• _EXERCISE DIRECTIONS_: Filter the entries down to the lines containing "assert", and copy those lines.

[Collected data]
(** ** What a reconciliation asks of the outside *)

(** The [try] block asks for a thumbnail only when each of its steps went
    through. *)
Lemma materializeOrFail_thumbnails env videoId r mediaUrl s :
  ∃ evs,
    trace (materializeOrFail env videoId r mediaUrl s).2 = trace s ++ evs
    ∧ (thumbnails evs ≠ [] →
       ∃ vUrl audioDataUri aUrl,
         uploadString env (videoPath videoId) mediaUrl = true
         ∧ getDownloadURL env (videoPath videoId) = Ok vUrl
         ∧ generateSpeechAudio env (script r) = Ok audioDataUri
         ∧ uploadString env (audioPath videoId) audioDataUri = true
         ∧ getDownloadURL env (audioPath videoId) = Ok aUrl
         ∧ docWrite env videoId (finalPatch vUrl aUrl (finalStatusOf r))
             = true).
Proof.
  unfold materializeOrFail, tryCatch, materialize, markFailed,
    updateVideoMetadata. mrun. fold (videoPath videoId) (audioPath videoId).
  assert (∀ t (a b : list Event), (t ++ a) ++ b = t ++ (a ++ b)) as Happ
    by (intros; by rewrite app_assoc).
  destruct (uploadString env (videoPath videoId) mediaUrl) eqn:Hup1; simpl.
  2: { destruct (docWrite env videoId failedPatch); simpl; rewrite ?Happ;
       eexists; (split; [reflexivity |]); done. }
  destruct (getDownloadURL env (videoPath videoId)) as [vUrl|] eqn:Hurl1; simpl.
  2: { destruct (docWrite env videoId failedPatch); simpl; rewrite ?Happ;
       eexists; (split; [reflexivity |]); done. }
  destruct (generateSpeechAudio env (script r)) as [audioDataUri|] eqn:Hsp;
    simpl.
  2: { destruct (docWrite env videoId failedPatch); simpl; rewrite ?Happ;
       eexists; (split; [reflexivity |]); done. }
  destruct (uploadString env (audioPath videoId) audioDataUri) eqn:Hup2; simpl.
  2: { destruct (docWrite env videoId failedPatch); simpl; rewrite ?Happ;
       eexists; (split; [reflexivity |]); done. }
  destruct (getDownloadURL env (audioPath videoId)) as [aUrl|] eqn:Hurl2; simpl.
  2: { destruct (docWrite env videoId failedPatch); simpl; rewrite ?Happ;
       eexists; (split; [reflexivity |]); done. }
  destruct (docWrite env videoId (finalPatch vUrl aUrl (finalStatusOf r)))
    eqn:Hw; simpl.
  2: { destruct (docWrite env videoId failedPatch); simpl; rewrite ?Happ;
       eexists; (split; [reflexivity |]); done. }
  destruct (bool_decide (finalStatusOf r = Scheduled
                         ∨ finalStatusOf r = Generated)); simpl;
    rewrite ?Happ; eexists; (split; [reflexivity |]); intros _;
    by exists vUrl, audioDataUri, aUrl.
Qed.

Lemma whenDone_thumbnails env videoId r op s :
  ∃ evs,
    trace (whenDone env videoId r op s).2 = trace s ++ evs
    ∧ (thumbnails evs ≠ [] →
       error op = None
       ∧ ∃ mediaUrl vUrl audioDataUri aUrl,
           videoMediaUrl op = Some mediaUrl
           ∧ uploadString env (videoPath videoId) mediaUrl = true
           ∧ getDownloadURL env (videoPath videoId) = Ok vUrl
           ∧ generateSpeechAudio env (script r) = Ok audioDataUri
           ∧ uploadString env (audioPath videoId) audioDataUri = true
           ∧ getDownloadURL env (audioPath videoId) = Ok aUrl
           ∧ docWrite env videoId (finalPatch vUrl aUrl (finalStatusOf r))
               = true).
Proof.
  unfold whenDone. case_bool_decide as Herr.
  { exists [EvMergeDoc videoId failedPatch].
    split; [apply markFailed_trace | done]. }
  destruct (videoMediaUrl op) as [mediaUrl|].
  2: { exists [EvMergeDoc videoId failedPatch].
       split; [apply markFailed_trace | done]. }
  destruct (materializeOrFail_thumbnails env videoId r mediaUrl s)
    as (evs & Ht & Hth).
  exists evs. split; [done |]. intros Hne.
  destruct (Hth Hne) as (vUrl & audioDataUri & aUrl & H).
  split.
  - destruct (error op) eqn:E; [| done]. exfalso. apply Herr. eauto.
  - by exists mediaUrl, vUrl, audioDataUri, aUrl.
Qed.

(** A reconciliation asks for a thumbnail only after a materialization of
    which every step went through. *)
Lemma checkVideoStatus_thumbnails env videoId st :
  ∃ evs,
    trace (checkVideoStatus env videoId st).2 = trace st ++ evs
    ∧ (thumbnails evs ≠ [] →
       ∃ r vUrl aUrl, MaterializationSucceeds env videoId st r vUrl aUrl).
Proof.
  pose proof (checkVideoStatus_routes env videoId st) as Hroute.
  destruct (videos st !! videoId) as [r|] eqn:Hr.
  2: { rewrite Hroute. exists []. split; [by rewrite app_nil_r | done]. }
  destruct (truthy (videoUrl r) && truthy (audioUrl r)) eqn:Hurls.
  { rewrite Hroute. exists []. split; [by rewrite app_nil_r | done]. }
  destruct (operationName r) as [name|] eqn:Hname; simpl in Hroute.
  2: { rewrite Hroute. exists [EvMergeDoc videoId failedPatch].
       split; [apply markFailed_trace | done]. }
  destruct (negb (String.eqb name "")) eqn:Hne; simpl in Hroute.
  2: { rewrite Hroute. exists [EvMergeDoc videoId failedPatch].
       split; [apply markFailed_trace | done]. }
  destruct (videoOperations st !! name) as [info|] eqn:Hinfo.
  2: { rewrite Hroute. exists [EvMergeDoc videoId failedPatch].
       split; [apply markFailed_trace | done]. }
  case_bool_decide as Hexp.
  { rewrite Hroute. exists [EvMergeDoc videoId failedPatch].
    split; [by rewrite markFailed_trace | done]. }
  assert (clock env - storedAt info ≤ 24 * 60 * 60 * 1000) as Hfresh by lia.
  destruct (done (operation info)) eqn:Hd.
  { rewrite Hroute.
    destruct (whenDone_thumbnails env videoId r (operation info) st)
      as (evs & Ht & Hth).
    exists evs. split; [done |]. intros Hex.
    destruct (Hth Hex) as (Herr & mediaUrl & vUrl & audioDataUri & aUrl
                           & Hmedia & Hsteps).
    exists r, vUrl, aUrl, mediaUrl, st, audioDataUri. split; [| done].
    by apply (reaches_cached env videoId st r mediaUrl name info). }
  destruct (checkOperation env (operation info)) as [op|] eqn:Hop.
  2: { rewrite Hroute. exists [EvCheckOperation (operation info)].
       split; done. }
  destruct (done op) eqn:Hd'.
  2: { rewrite Hroute. exists [EvCheckOperation (operation info)].
       split; done. }
  rewrite Hroute.
  destruct (whenDone_thumbnails env videoId r op (polled (operation info) st))
    as (evs & Ht & Hth).
  exists (EvCheckOperation (operation info) :: evs).
  split; [rewrite Ht; simpl; by rewrite <- app_assoc |].
  intros Hex.
  destruct (Hth Hex) as (Herr & mediaUrl & vUrl & audioDataUri & aUrl
                         & Hmedia & Hsteps).
  exists r, vUrl, aUrl, mediaUrl, (polled (operation info) st), audioDataUri.
  split; [| done].
  by apply (reaches_polled env videoId st r mediaUrl name info op).
Qed.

• _EXPECTED ANSWER_:
  assert (∀ t (a b : list Event), (t ++ a) ++ b = t ++ (a ++ b)) as Happ
  assert (clock env - storedAt info ≤ 24 * 60 * 60 * 1000) as Hfresh by lia.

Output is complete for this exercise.